Exercise description –
Filter the entries, keeping every line with the word "ChCloseConn".

──────────────────────────────

(* ===== verification/Channel.v ===== *)
(** * Channels ([server.go])

    The answer to a channel open request ([trackedNewChannel]), the goroutine
    that runs the handler of one channel and deals with its error, and the loop
    that hands channels to handlers under the limits on channels and sessions. *)
From S2P Require Import Prelude GoErrors Settings Limiter ErrorDispatch Request.
Local Open Scope Z_scope.

Definition ErrChannelResponseAlreadySent := ErrNew 70 "ssh: channel response was already sent".
Definition ErrChannelResponseNotSent :=
  ErrNew 71 "ssh: channel handler returned without accepting or rejecting the channel".

(** ** [trackedNewChannel] *)

(** [accepted]: the channel that has been accepted and is to be closed. *)
Record trackedNewChannel := mkTracked {
  answerAttempted : bool; answerComplete : bool; answerErr : option error; accepted : bool }.
Definition newTracked : trackedNewChannel := mkTracked false false None false.

Definition beginAnswer (c : trackedNewChannel) : bool * trackedNewChannel :=
  if answerAttempted c then (false, c)
  else (true, mkTracked true (answerComplete c) (answerErr c) (accepted c)).

Definition completeAnswer (err : option error) (c : trackedNewChannel) : trackedNewChannel :=
  mkTracked (answerAttempted c) true err (accepted c).

Definition completeAccept (err : option error) (c : trackedNewChannel) : trackedNewChannel :=
  mkTracked (answerAttempted c) true err (if bool_decide (err = None) then true else accepted c).

(** The critical section of [closeAccepted]: whether there is a channel to close. *)
Definition takeAccepted (c : trackedNewChannel) : bool * trackedNewChannel :=
  (accepted c, mkTracked (answerAttempted c) (answerComplete c) (answerErr c) false).

Definition answerResult (c : trackedNewChannel) : bool * option error :=
  if answerAttempted c && negb (answerComplete c) then (true, Some errErrorResponseIncomplete)
  else (answerAttempted c, answerErr c).

(** ** One channel *)

Inductive rejectionReason := Prohibited | ConnectionFailed | UnknownChannelType | ResourceShortage | OtherReason (n : Z).

Inductive chevent :=
| ChAccept                                              (* NewChannel.Accept *)
| ChReject (reason : rejectionReason) (message : string)  (* NewChannel.Reject *)
| ChCloseAccepted                                       (* the accepted channel is closed *)
| ChCloseConn                                           (* closeQuietly(sshConn) *)
| ChDispatch (e : event).

Record chworld := mkChWorld { tracked : trackedNewChannel; chevents : list chevent }.

#[export] Instance chworld_world : World chworld.
Proof.
  refine {| emit l w := mkChWorld (tracked w) (chevents w ++ map ChDispatch l) |}.
  - intros [t l]. simpl. by rewrite app_nil_r.
  - intros l l' [t w]. simpl. by rewrite map_app, app_assoc.
Defined.

(** A channel handler, as the calls it makes on its own goroutine. *)
Inductive channelProgram :=
| CReturn (err : option error)
| CAccept (k : option error -> channelProgram)
| CReject (reason : rejectionReason) (message : string) (k : option error -> channelProgram).

Definition closeConn (w : chworld) : chworld := mkChWorld (tracked w) (chevents w ++ [ChCloseConn]).

Section Channel.
Variable acceptErr rejectErr : option error.      (* what NewChannel.Accept and Reject return *)
Variable ctx : dispatchContext.
Variable errorHandler : option ErrorHandler.

Definition locate_answer (operation : ErrorOperation) (err : option error) : option error :=
  match err with Some e => Some (locateError ErrorScopeChannel operation e) | None => None end.

Definition channel_Accept (w : chworld) : option error * chworld :=
  let '(ok, c) := beginAnswer (tracked w) in
  if negb ok then (Some ErrChannelResponseAlreadySent, mkChWorld c (chevents w))
  else
    let err := locate_answer ErrorOperationAccept acceptErr in
    (err, mkChWorld (completeAccept err c) (chevents w ++ [ChAccept])).

Definition channel_Reject (reason : rejectionReason) (message : string) (w : chworld) : option error * chworld :=
  let '(ok, c) := beginAnswer (tracked w) in
  if negb ok then (Some ErrChannelResponseAlreadySent, mkChWorld c (chevents w))
  else
    let err := locate_answer ErrorOperationReply rejectErr in
    (err, mkChWorld (completeAnswer err c) (chevents w ++ [ChReject reason message])).

(** [trackedNewChannel.respondToError], and [rejectUnhandledError] without its result. *)
Definition channel_respondToError (message : string) (w : chworld) : option error * chworld :=
  let '(ok, c) := beginAnswer (tracked w) in
  if negb ok then (Some ErrErrorResponseUnsupported, mkChWorld c (chevents w))
  else (rejectErr, mkChWorld (completeAnswer rejectErr c) (chevents w ++ [ChReject ConnectionFailed message])).

Definition rejectUnhandledError (w : chworld) : chworld := snd (channel_respondToError "connection failed" w).

Definition closeAccepted (w : chworld) : chworld :=
  let '(is_accepted, c) := takeAccepted (tracked w) in
  mkChWorld c (if is_accepted then chevents w ++ [ChCloseAccepted] else chevents w).

Fixpoint run_channel_handler (p : channelProgram) (w : chworld) : option error * chworld :=
  match p with
  | CReturn err => (err, w)
  | CAccept k => let '(err, w) := channel_Accept w in run_channel_handler (k err) w
  | CReject reason message k => let '(err, w) := channel_Reject reason message w in run_channel_handler (k err) w
  end.

Definition channelErrorResponder : ErrorResponder chworld := fun message closeAfterResponse w =>
  let '(err, w) := channel_respondToError message w in
  (err, if closeAfterResponse : bool then closeConn w else w).

Definition channelDefaultAction : defaultErrorAction := fun ctx sc op err =>
  AResult (fun attempted responseErr =>
    if negb attempted then ASend "connection failed" false (respondedAction ctx sc op err)
    else respondedAction ctx sc op err responseErr).

(** The report of an answer that failed on the wire. *)
Definition reportAnswer (err : error) (w : chworld) : chworld :=
  d_world (snd (dispatchErrorOrEscalate ctx errorHandler ErrorScopeChannel ErrorOperationReply (Some err)
    None (Some defaultLogAndFailErrorAction) None w)).

(** The end of the worker, when the handler has returned an error. *)
Definition channelError (handlerErr : error) (w : chworld) : chworld :=
  let d := dispatchError ctx errorHandler ErrorScopeChannel ErrorOperationHandle (Some handlerErr)
             (Some (newErrorResponse (Some channelErrorResponder))) (Some channelDefaultAction) None w in
  let '(canContinue, dispatchErr) := d_result d in
  let '(attempted, responseErr) := response_result (d_response d) in
  let w := d_world d in
  let w := if negb attempted then rejectUnhandledError w else w in
  match snd (answerResult (tracked w)), dispatchErr with
  | Some e, _ =>
      let w :=
        if bool_decide (dispatchErr <> None) && errors_Is dispatchErr (Some e) then
          let '(sc, op) := resolveErrorLocation ErrorScopeChannel ErrorOperationReply (Some e) in
          match dispatchErr with
          | Some de => emit [EvLogEscalate sc op de handlerErr] w
          | None => w
          end
        else if negb (errors_Is (Some handlerErr) (Some e)) then reportAnswer e w else w in
      closeConn w
  | None, Some de => closeConn (emit [EvLogEscalate ErrorScopeChannel ErrorOperationHandle de handlerErr] w)
  | None, None =>
      match responseErr with
      | Some re =>
          if negb (errors_Is responseErr (Some ErrErrorResponseUnsupported))
          then closeConn (emit [EvLogEscalate ErrorScopeChannel ErrorOperationReply re handlerErr] w)
          else if negb canContinue then closeConn w else w
      | None => if negb canContinue then closeConn w else w
      end
  end.

(** The goroutine of one channel, up to the release of its slots. *)
Definition handleChannel (handler : channelProgram) : chworld :=
  let '(handlerErr, w) := run_channel_handler handler (mkChWorld newTracked []) in
  let '(attempted, answerErr) := answerResult (tracked w) in
  let handlerErr := if bool_decide (handlerErr = None) && negb attempted
                    then Some (locateError ErrorScopeChannel ErrorOperationReply ErrChannelResponseNotSent)
                    else handlerErr in
  closeAccepted
    match handlerErr, answerErr with
    | None, Some e => closeConn (reportAnswer e w)
    | None, None => w
    | Some e, _ => channelError e w
    end.
End Channel.

(** ** One channel, one answer *)

Definition is_answer (e : chevent) : bool := match e with ChAccept | ChReject _ _ => true | _ => false end.
Definition is_accept (e : chevent) : bool := match e with ChAccept => true | _ => false end.
Definition is_close (e : chevent) : bool := match e with ChCloseAccepted => true | _ => false end.
Definition answers (l : list chevent) : nat := length (List.filter is_answer l).
Definition accepts (l : list chevent) : nat := length (List.filter is_accept l).
Definition closes (l : list chevent) : nat := length (List.filter is_close l).

Lemma count_app (f : chevent -> bool) l l' :
  length (List.filter f (l ++ l')) = (length (List.filter f l) + length (List.filter f l'))%nat.
Proof. by rewrite List.filter_app, length_app. Qed.

Lemma count_dispatch (f : chevent -> bool) l :
  (forall e, f (ChDispatch e) = false) -> length (List.filter f (map ChDispatch l)) = 0%nat.
Proof. intros Hf. induction l as [|e l IH]; simpl; [done|]. by rewrite Hf. Qed.

Section Answers.
Variable acceptErr rejectErr : option error.
Variable ctx : dispatchContext.
Variable eh : option ErrorHandler.

(** The channel has been accepted, and [Accept] returned no error. *)
Definition open_channel (l : list chevent) : bool := bool_decide (acceptErr = None) && (0 <? accepts l)%nat.

Record chinv (w : chworld) : Prop := mkChInv {
  ci_complete : answerComplete (tracked w) = answerAttempted (tracked w);
  ci_answers : answers (chevents w) = if answerAttempted (tracked w) then 1%nat else 0%nat;
  ci_accepted : accepted (tracked w) = open_channel (chevents w);
  ci_closes : closes (chevents w) = 0%nat;
  ci_err : answerAttempted (tracked w) = false -> answerErr (tracked w) = None }.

──────────────────────────────

Solution –
| ChCloseConn                                           (* closeQuietly(sshConn) *)
Definition closeConn (w : chworld) : chworld := mkChWorld (tracked w) (chevents w ++ [ChCloseConn]).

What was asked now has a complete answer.